(Collected data entries)
(** C9: [serializeMessage] returns the delimiter, the signature and the four
    JSON parts, six frames in all; [msg.buffers] is not read, so attached
    buffers are not among the frames. *)
Theorem serializeMessage_six_frames (p : JupyterProtocol) (msg : JupyterMessage) :
  serializeMessage p msg
  = [ delimiter;
      sign p [ JSON_stringify (header msg); JSON_stringify (parent_header msg);
               JSON_stringify (metadata msg); JSON_stringify (content msg) ];
      JSON_stringify (header msg); JSON_stringify (parent_header msg);
      JSON_stringify (metadata msg); JSON_stringify (content msg) ]
  /\ forall bs, serializeMessage p
                  {| header := header msg; parent_header := parent_header msg;
                     metadata := metadata msg; content := content msg;
                     buffers := bs |}
                = serializeMessage p msg.
Proof. split; reflexivity. Qed.

End CodecProperties.

(** The round trip of the request that [execute("1+1")] sends, on the
    reference platform. *)
Lemma parse_serialize_roundtrip_witness :
  @well_formed reference_platform Scenario.request
  /\ ((exists m', snd (@parseMessage reference_platform Scenario.kernel
                         (@serializeMessage reference_platform Scenario.kernel
                            Scenario.request))
                  = Normal (Some m')
                  /\ header m' = header Scenario.request
                  /\ parent_header m' = parent_header Scenario.request
                  /\ metadata m' = metadata Scenario.request
                  /\ content m' = content Scenario.request)
      /\ fst (@parseMessage reference_platform Scenario.kernel
                (@serializeMessage reference_platform Scenario.kernel
                   Scenario.request)) = []).
Proof.
  assert (H : @well_formed reference_platform Scenario.request)
    by (split; [|split; [|split]]; vm_compute; reflexivity).
  split.
  - exact H.
  - exact (@parse_serialize_roundtrip reference_platform
             Scenario.kernel Scenario.kernel Scenario.request H).
Defined.

(** Two frame sequences that are dropped: one without a delimiter, one with
    four frames after it. *)
Lemma parseMessage_format_error_witness :
  @parseMessage reference_platform Scenario.kernel ["identity"; "{}"] = ([], Normal None)
  /\ @parseMessage reference_platform Scenario.kernel
       ["identity"; delimiter; "0a1b"; "{}"; "{}"; "{}"] = ([], Normal None).
Proof.
  split.
  - apply (@parseMessage_format_error reference_platform).
    left. intros [H | [H | []]]; discriminate H.
  - apply (@parseMessage_format_error reference_platform).
    right. exists ["identity"], ["0a1b"; "{}"; "{}"; "{}"].
    split; [reflexivity|]. split.
    + intros [H | []]; discriminate H.
    + simpl. lia.
Defined.

(** A status message under a signature that is not the keyed digest of its
    parts. *)
Lemma signature_mismatch_not_rejected_witness :
  @parseMessage reference_platform Scenario.kernel
    ["identity"; delimiter; "0a1b";
     Reference.stringify (JObj [("msg_type", JStr "status")]); "{}"; "{}";
     Reference.stringify (JObj [("execution_state", JStr "idle")]); "BINARY"]
  = ([signature_warning],
     Normal (Some {| header := JObj [("msg_type", JStr "status")];
                     parent_header := JObj [];
                     metadata := JObj [];
                     content := JObj [("execution_state", JStr "idle")];
                     buffers := Some ["BINARY"] |})).
Proof.
  apply (@signature_mismatch_not_rejected reference_platform Scenario.kernel
           ["identity"] ["BINARY"] "0a1b").
  - intros [H | []]; discriminate H.
  - intros H; discriminate H.
  - intros H; discriminate H.
  - intros H; vm_compute in H; discriminate H.
  - vm_compute; reflexivity.
  - vm_compute; reflexivity.
  - vm_compute; reflexivity.
  - vm_compute; reflexivity.
Defined.

(** The failing input of C9: the attached buffer is not among the frames,
    and does not come back. *)
Example serializeMessage_loses_buffers :
  length (@serializeMessage reference_platform Scenario.kernel
            Scenario.message_with_buffers) = 6%nat
  /\ ~ In "BINARY-PAYLOAD"
         (@serializeMessage reference_platform Scenario.kernel
            Scenario.message_with_buffers)
  /\ exists m', snd (@parseMessage reference_platform Scenario.kernel
                       (@serializeMessage reference_platform Scenario.kernel
                          Scenario.message_with_buffers))
                = Normal (Some m')
                /\ buffers m' = Some []
                /\ buffers Scenario.message_with_buffers = Some ["BINARY-PAYLOAD"].
Proof.
  split; [reflexivity|]. split.
  - vm_compute. intros H.
    repeat match goal with H : _ \/ _ |- _ => destruct H as [H | H] end;
      try discriminate H; exact H.
  - eexists. split; [vm_compute; reflexivity|]. split; reflexivity.
Qed.

(** ** Reasoning about method bodies *)

Section Keeps.
Context {P : Platform}.
Variable I : KernelManager -> Prop.

Lemma keeps_ret {A : Type} (a : A) (km : KernelManager) : keeps I (ret a) km.
Proof. intros H. exact H. Qed.

Lemma keeps_throw {A : Type} (e : JsError) (km : KernelManager) :
  keeps I (@throw A e) km.
Proof. intros H. exact H. Qed.

Lemma keeps_lift {A : Type} (c : completion A) (km : KernelManager) :
  keeps I (lift c) km.
Proof. intros H. exact H. Qed.

Lemma keeps_modify (f : KernelManager -> KernelManager) (km : KernelManager) :
  (I km -> I (f km)) -> keeps I (modify f) km.
Proof. intros Hf H. exact (Hf H). Qed.

Lemma keeps_bind {A B : Type} (m : M A) (k : A -> M B) (km : KernelManager) :
  keeps I m km ->
  (forall a km', m km = (Normal a, km') -> keeps I (k a) km') ->
  keeps I (bind m k) km.
Proof.
  unfold keeps, bind. intros Hm Hk H.
  destruct (m km) as [[a | e] km'] eqn:E; simpl in *.
  - apply (Hk a km' eq_refl). apply Hm. exact H.
  - apply Hm. exact H.
Qed.

Lemma keeps_bind_this {B : Type} (k : KernelManager -> M B) (km : KernelManager) :
  keeps I (k km) km -> keeps I (bind this k) km.
Proof. unfold keeps, bind, this. intros Hk H. apply Hk. exact H. Qed.

Lemma keeps_bind_lift {A B : Type} (c : completion A) (k : A -> M B)
    (km : KernelManager) :
  (forall a, c = Normal a -> keeps I (k a) km) -> keeps I (bind (lift c) k) km.
Proof.
  unfold keeps, bind, lift. intros Hk H.
  destruct c as [a | e]; simpl.
  - apply (Hk a eq_refl). exact H.
  - exact H.
Qed.

Lemma keeps_try_catch {A : Type} (body : M A) (handler : JsError -> M A)
    (km : KernelManager) :
  keeps I body km ->
  (forall e km', keeps I (handler e) km') ->
  keeps I (try_catch body handler) km.
Proof.
  unfold keeps, try_catch. intros Hb Hh H.
  destruct (body km) as [[a | e] km'] eqn:E; simpl in *.
  - apply Hb. exact H.
  - apply Hh. apply Hb. exact H.
Qed.

End Keeps.

(** Walks through a method body; [leaf] closes the goals about [setState],
    [emit], [log] and [modify]. *)
Ltac keeps_walk leaf :=
  repeat lazymatch goal with
  | |- keeps _ (ret _) _ => apply keeps_ret
  | |- keeps _ (throw _) _ => apply keeps_throw
  | |- keeps _ (lift _) _ => apply keeps_lift
  | |- keeps _ (bind this _) _ => apply keeps_bind_this
  | |- keeps _ (bind (lift _) _) _ => apply keeps_bind_lift; intros ? ?
  | |- keeps _ (bind _ _) _ => apply keeps_bind; [ | intros ? ? _ ]
  | |- keeps _ (try_catch _ _) _ => apply keeps_try_catch; [ | intros ? ? ]
  | |- keeps _ (match ?x with _ => _ end) _ => destruct x eqn:?
  | |- keeps _ (setState _) _ => leaf
  | |- keeps _ (modify _) _ => leaf
  | |- keeps _ (log _) _ => leaf
  | |- keeps _ (emit _) _ => leaf
  | |- keeps _ _ _ =>
      progress unfold the_protocol, emitOutput, handleIopubMessage, listener_catch,
        listener_frames, startIopubListener, cleanup_rest, cleanup_resume, cleanup,
        shutdown, on_exit, on_error, start_spawn, start, connectSockets,
        requestKernelInfo, start_connect, start_listen, start_handshake, execute,
        execute_reply_received, interrupt, restart
  end.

» Work item
Please filter the entries above down to the lines holding "metadata" and copy them.

» Expected answer
               JSON_stringify (metadata msg); JSON_stringify (content msg) ];
      JSON_stringify (metadata msg); JSON_stringify (content msg) ]
                     metadata := metadata msg; content := content msg;
                  /\ metadata m' = metadata Scenario.request
                     metadata := JObj [];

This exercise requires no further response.